What is being asked. In the material below, find every line containing "Hrow" and copy that line.

Source material.
··········
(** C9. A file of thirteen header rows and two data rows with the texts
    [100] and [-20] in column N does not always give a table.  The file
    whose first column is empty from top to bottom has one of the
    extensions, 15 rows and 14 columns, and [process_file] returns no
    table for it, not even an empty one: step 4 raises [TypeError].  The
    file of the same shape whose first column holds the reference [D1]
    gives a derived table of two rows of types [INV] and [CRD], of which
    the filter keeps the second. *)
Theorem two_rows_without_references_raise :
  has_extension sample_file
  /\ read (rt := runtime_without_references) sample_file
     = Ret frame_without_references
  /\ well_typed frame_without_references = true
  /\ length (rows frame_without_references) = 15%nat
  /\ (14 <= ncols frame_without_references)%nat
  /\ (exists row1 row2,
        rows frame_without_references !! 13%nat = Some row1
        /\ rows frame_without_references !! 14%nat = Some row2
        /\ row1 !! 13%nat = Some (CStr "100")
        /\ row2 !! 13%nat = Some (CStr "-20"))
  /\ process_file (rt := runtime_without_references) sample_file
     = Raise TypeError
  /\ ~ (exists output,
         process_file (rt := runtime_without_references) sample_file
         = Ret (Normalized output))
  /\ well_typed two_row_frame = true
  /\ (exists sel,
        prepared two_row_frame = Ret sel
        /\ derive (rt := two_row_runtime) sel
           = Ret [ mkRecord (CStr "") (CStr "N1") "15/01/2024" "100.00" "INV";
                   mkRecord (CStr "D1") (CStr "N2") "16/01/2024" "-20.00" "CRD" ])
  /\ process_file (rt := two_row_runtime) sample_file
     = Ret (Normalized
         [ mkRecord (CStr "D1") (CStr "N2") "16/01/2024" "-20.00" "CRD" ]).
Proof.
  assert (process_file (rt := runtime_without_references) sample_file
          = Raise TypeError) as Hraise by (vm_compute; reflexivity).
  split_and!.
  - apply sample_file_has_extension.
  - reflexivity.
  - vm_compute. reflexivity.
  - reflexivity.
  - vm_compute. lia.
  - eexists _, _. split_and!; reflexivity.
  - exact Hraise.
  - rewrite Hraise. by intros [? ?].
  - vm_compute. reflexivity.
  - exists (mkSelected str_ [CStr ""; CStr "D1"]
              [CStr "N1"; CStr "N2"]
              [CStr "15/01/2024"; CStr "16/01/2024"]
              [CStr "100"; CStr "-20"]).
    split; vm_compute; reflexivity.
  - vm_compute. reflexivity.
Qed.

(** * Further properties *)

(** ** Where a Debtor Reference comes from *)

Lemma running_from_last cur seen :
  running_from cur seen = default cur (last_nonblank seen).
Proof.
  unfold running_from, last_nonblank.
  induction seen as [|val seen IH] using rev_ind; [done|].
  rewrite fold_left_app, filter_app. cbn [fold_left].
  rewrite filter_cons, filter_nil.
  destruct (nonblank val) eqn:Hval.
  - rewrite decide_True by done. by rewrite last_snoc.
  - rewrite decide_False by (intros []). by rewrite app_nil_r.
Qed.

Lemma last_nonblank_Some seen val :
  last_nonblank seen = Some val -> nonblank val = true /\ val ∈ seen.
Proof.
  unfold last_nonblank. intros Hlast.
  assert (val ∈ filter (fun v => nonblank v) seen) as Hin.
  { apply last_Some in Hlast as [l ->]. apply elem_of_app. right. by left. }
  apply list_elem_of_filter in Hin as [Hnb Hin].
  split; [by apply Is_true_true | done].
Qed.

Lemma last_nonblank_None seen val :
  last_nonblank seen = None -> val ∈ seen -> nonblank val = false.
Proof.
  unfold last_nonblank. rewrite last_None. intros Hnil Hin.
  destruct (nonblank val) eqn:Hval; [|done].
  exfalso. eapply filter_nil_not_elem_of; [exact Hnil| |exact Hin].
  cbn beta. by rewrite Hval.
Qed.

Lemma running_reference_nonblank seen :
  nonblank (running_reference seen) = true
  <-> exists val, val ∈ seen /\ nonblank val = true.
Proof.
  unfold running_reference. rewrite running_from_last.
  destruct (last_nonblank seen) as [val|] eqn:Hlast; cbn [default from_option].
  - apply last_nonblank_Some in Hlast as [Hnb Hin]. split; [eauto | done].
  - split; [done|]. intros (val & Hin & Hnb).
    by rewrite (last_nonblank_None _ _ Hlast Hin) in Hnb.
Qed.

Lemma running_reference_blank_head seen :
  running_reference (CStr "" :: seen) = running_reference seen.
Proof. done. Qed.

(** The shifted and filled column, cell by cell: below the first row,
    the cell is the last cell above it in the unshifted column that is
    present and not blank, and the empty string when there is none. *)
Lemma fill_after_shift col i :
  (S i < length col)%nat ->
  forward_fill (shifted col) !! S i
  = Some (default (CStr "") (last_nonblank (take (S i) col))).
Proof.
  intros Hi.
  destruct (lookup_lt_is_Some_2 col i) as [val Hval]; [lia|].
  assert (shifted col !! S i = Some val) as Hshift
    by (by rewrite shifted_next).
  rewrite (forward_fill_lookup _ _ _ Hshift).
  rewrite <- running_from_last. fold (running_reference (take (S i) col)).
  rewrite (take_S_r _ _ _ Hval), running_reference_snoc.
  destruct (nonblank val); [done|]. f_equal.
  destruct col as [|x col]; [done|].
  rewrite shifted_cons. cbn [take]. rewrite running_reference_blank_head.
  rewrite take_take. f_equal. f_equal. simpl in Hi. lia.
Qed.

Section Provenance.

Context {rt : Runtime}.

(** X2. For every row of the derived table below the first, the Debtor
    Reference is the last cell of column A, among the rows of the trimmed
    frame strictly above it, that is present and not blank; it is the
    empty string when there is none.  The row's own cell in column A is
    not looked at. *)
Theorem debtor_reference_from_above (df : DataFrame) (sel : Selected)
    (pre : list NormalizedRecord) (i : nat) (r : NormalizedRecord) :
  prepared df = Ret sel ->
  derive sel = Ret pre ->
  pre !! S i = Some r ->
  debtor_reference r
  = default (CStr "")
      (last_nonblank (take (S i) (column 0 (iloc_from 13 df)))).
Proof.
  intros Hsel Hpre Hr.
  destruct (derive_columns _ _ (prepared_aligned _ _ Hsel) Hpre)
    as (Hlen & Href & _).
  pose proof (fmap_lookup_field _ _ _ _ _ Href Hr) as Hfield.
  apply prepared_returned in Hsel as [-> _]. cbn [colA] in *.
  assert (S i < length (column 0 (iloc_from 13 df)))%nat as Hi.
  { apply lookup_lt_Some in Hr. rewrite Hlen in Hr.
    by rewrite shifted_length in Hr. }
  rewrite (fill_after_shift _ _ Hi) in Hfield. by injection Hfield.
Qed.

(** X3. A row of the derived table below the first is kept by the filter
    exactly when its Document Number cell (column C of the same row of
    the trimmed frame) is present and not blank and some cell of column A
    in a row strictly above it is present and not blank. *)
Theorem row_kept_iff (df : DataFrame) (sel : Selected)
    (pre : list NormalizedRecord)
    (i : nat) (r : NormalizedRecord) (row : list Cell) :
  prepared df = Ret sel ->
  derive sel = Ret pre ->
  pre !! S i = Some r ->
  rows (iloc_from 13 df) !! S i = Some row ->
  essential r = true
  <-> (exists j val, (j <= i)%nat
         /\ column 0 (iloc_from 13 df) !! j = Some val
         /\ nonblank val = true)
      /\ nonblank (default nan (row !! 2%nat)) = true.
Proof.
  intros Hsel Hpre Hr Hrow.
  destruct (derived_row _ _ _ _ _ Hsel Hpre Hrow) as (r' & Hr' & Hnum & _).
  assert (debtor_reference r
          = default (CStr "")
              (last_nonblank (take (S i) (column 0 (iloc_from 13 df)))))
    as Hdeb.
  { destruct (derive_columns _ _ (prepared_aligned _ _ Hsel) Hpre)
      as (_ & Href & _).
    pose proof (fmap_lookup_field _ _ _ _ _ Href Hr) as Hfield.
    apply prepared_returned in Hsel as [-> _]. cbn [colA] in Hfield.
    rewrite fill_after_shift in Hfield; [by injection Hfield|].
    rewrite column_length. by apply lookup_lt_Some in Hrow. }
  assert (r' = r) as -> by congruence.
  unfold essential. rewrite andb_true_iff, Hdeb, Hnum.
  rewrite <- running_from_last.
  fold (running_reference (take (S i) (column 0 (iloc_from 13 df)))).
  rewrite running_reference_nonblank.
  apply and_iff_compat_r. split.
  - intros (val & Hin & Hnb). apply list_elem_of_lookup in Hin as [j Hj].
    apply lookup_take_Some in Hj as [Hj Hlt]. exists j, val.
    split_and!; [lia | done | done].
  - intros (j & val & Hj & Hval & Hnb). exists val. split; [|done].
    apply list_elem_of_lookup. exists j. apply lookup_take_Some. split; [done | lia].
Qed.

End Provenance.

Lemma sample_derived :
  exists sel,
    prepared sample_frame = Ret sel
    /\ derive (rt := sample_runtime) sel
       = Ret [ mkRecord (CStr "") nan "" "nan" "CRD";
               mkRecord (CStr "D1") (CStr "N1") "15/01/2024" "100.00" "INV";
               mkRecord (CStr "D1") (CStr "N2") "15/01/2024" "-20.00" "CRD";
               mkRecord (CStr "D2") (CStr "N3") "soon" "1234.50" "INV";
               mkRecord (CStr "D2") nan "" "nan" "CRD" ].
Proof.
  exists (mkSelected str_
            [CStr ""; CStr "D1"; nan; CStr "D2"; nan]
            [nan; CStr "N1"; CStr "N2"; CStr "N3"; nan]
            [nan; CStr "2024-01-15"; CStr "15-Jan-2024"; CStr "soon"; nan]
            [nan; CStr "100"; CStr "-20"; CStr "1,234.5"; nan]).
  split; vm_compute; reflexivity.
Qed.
··········
Response.
  intros Hsel Hpre Hr Hrow.
  destruct (derived_row _ _ _ _ _ Hsel Hpre Hrow) as (r' & Hr' & Hnum & _).
    rewrite column_length. by apply lookup_lt_Some in Hrow. }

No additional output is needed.